For the Diva Challenge this week, Laura Harms asked for representations of the place we live. Gumbo, the swamp and sugar cane all come to mind for my home, south Louisiana. This made my tile pretty easy to accomplish. I also think of the crazy culture down here – maybe it’s the humidity (we blame everything on the humidity.) Take a look at www.spicycajun.com for some more fun stuff about life down here and a few great jokes too.
I have also decided to share my gumbo inspired tangle: Okra. Bon Apetit, y’all!
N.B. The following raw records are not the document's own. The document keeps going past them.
Lemma plain_keep c : plain c → canonKeep c = true.
Proof.
  intros Hc. unfold canonKeep, isCf, isCc. rewrite inRanges_below.
  - unfold inRanges, plain in *. simpl. destruct (c =r tab); simpl; [done|].
    rewrite orb_false_r. apply negb_true_iff, orb_false_iff. rewrite !andb_false_iff, !N.leb_gt. lia.
  - unfold plain in Hc. repeat constructor; simpl; lia.
Qed.

Lemma plain_space c : plain c → is_space c = true ↔ c = space.
Proof.
  unfold plain, is_space, space. intros Hc. split; [|by intros ->].
  rewrite !orb_true_iff, !andb_true_iff, !N.eqb_eq, !N.leb_le. lia.
Qed.

Lemma fullScan_plain c ln :
  Forall ascii (c :: ln) → newline ∉ c :: ln → lineNeedsFullScan (c :: ln) = false →
  Forall plain (c :: ln) ∧ c ∉ leadingDecoration ∧ isDigit c = false ∧
  Contains (c :: ln) #"  " = false ∧ Contains (c :: ln) #" :" = false.
Proof.
  unfold lineNeedsFullScan. intros Ha Hn H. bprop. split_and!; try done.
  rename select (existsb _ _ = false) into Hx. rewrite existsb_false_forall in Hx.
  rewrite Forall_forall in Ha |- *. intros r Hr. specialize (Hx r Hr). specialize (Ha r Hr).
  unfold ascii, plain in *. apply orb_false_elim in Hx as [Hlo Hhi].
  assert (r ≠ newline) by (by intros ->). unfold hiddenRune, isCc in Hhi.
  split.
  - destruct (N.ltb_spec r 32); [|lia]. simpl in Hlo. by bprop.
  - destruct (N.eq_dec r 127%N) as [->|]; [done|lia].
Qed.
Lemma sendAll_inbox t to ms :
  isMember t to = true → Forall (accepted t) ms →
  length (inboxOf t to) + length ms ≤ MaxInboxMessages →
  (λ m, (MsgFrom m, MsgBody m)) <$> inboxOf (sendAll t to ms) to =
  ((λ m, (MsgFrom m, MsgBody m)) <$> inboxOf t to) ++ ms.
Proof.
  revert t. induction ms as [|[f b] ms IH]; intros t Hto Hms Hlen; [by rewrite app_nil_r|].
  apply Forall_cons in Hms as [Hf Hms]. simpl in Hlen.
  assert (HS : inboxOf (Send t f to b).1 to =
    inboxOf t to ++ [mkMessage (incr64 (nextMsg t)) f to b]).
  { unfold Send. rewrite Hto.
    assert (negb (f =s OperatorSender) && negb (isMember t f) = false) as ->.
    { destruct Hf as [Hf|Hf]; simpl in Hf; rewrite Hf; [done|by rewrite andb_false_r]. }
    cbn [negb]. rewrite (proj2 (Nat.leb_gt _ _)) by lia. cbn [fst]. unfold inboxOf at 1. simpl.
    by rewrite lookup_insert_eq. }
  change (sendAll t to ((f, b) :: ms)) with (sendAll (Send t f to b).1 to ms).
  rewrite IH.
  - rewrite HS, fmap_app, <-app_assoc. done.
  - unfold isMember in *. by rewrite Send_members.
  - eapply Forall_impl; [done|]. unfold accepted, isMember. intros x. by rewrite Send_members.
  - rewrite HS, length_app. simpl. lia.
Qed.

(** The mailbox is first-in first-out and at-most-once: accepted messages
    posted to a member are returned by its next [Drain] after the backlog, in
    posting order with their senders, within the cap; and a second [Drain]
    returns nothing. *)
Theorem send_drain_fifo t to ms :
  isMember t to = true → Forall (accepted t) ms →
  length (inboxOf t to) + length ms ≤ MaxInboxMessages →
  ∃ t' msgs, Drain (sendAll t to ms) to = (t', inl msgs) ∧
    (λ m, (MsgFrom m, MsgBody m)) <$> msgs =
      ((λ m, (MsgFrom m, MsgBody m)) <$> inboxOf t to) ++ ms ∧
    (Drain t' to).2 = inl [].
Proof.
  intros Hto Hms Hlen.
  assert (Hm : isMember (sendAll t to ms) to = true).
  { clear Hms Hlen. revert t Hto. induction ms as [|fb ms IH]; intros t Hto; [done|].
    apply IH. unfold isMember in *. by rewrite Send_members. }
  eexists _, _. unfold Drain. rewrite Hm. simpl. split; [done|].
  split; [by apply sendAll_inbox|]. unfold isMember in Hm |- *. simpl. rewrite Hm. simpl.
  unfold inboxOf. simpl. by rewrite lookup_delete_eq.
Qed.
My Zentangle habit has been on standby for quite some time due to a shoulder injury that just refuses to cooperate with modern medicine. I have been busy booking some fun things for myself to do in the meantime. Hope springs eternal and my shoulder has till August to get with the program. I’ll be attending the upcoming CZT Workshop in Providence, RI with Rick and Maria. I can’t wait to spend some time with them and the next class of CZT’s. About a week later, I’ll be hanging out in Dallas for a long weekend with fellow CZT’s sharing knowledge and ideas at a workshop hosted by CZT Angie Vangalis. I’ve also contracted with LSU to teach two Zentangle classes for their Leisure Class program in October.
With all that coming up, I’ve decided to work through the pain and get back to tangling. You might say I’ve augmented my ongoing physical therapy. It takes me a long time and I’m working at larger scales (experiencing vision problems too) but I’m happy to have my Sakura pen in my left hand – tangling away on this week’s Diva Challenge.
Laura Harms challenged us to use the tangle Cadent this week. While it doesn’t have to be a monotangle effort, there is something to be gained when you push the tangle as far as you can go on a single piece. I really like Cadent. It appeals to the orderly piece of my brain with its grid-like organization, with a little twist of whimsy in the curved line connections. I struggle with tangleations on this one though. I think it’s because I like the tangle so much just as it is. For my challenge, I decided to see what would happen if I used Cadent “in the round” with circles as my strings. This little deviation made a big difference as I began to think about how I would change each iteration and a technique I will use again when I find myself on standby.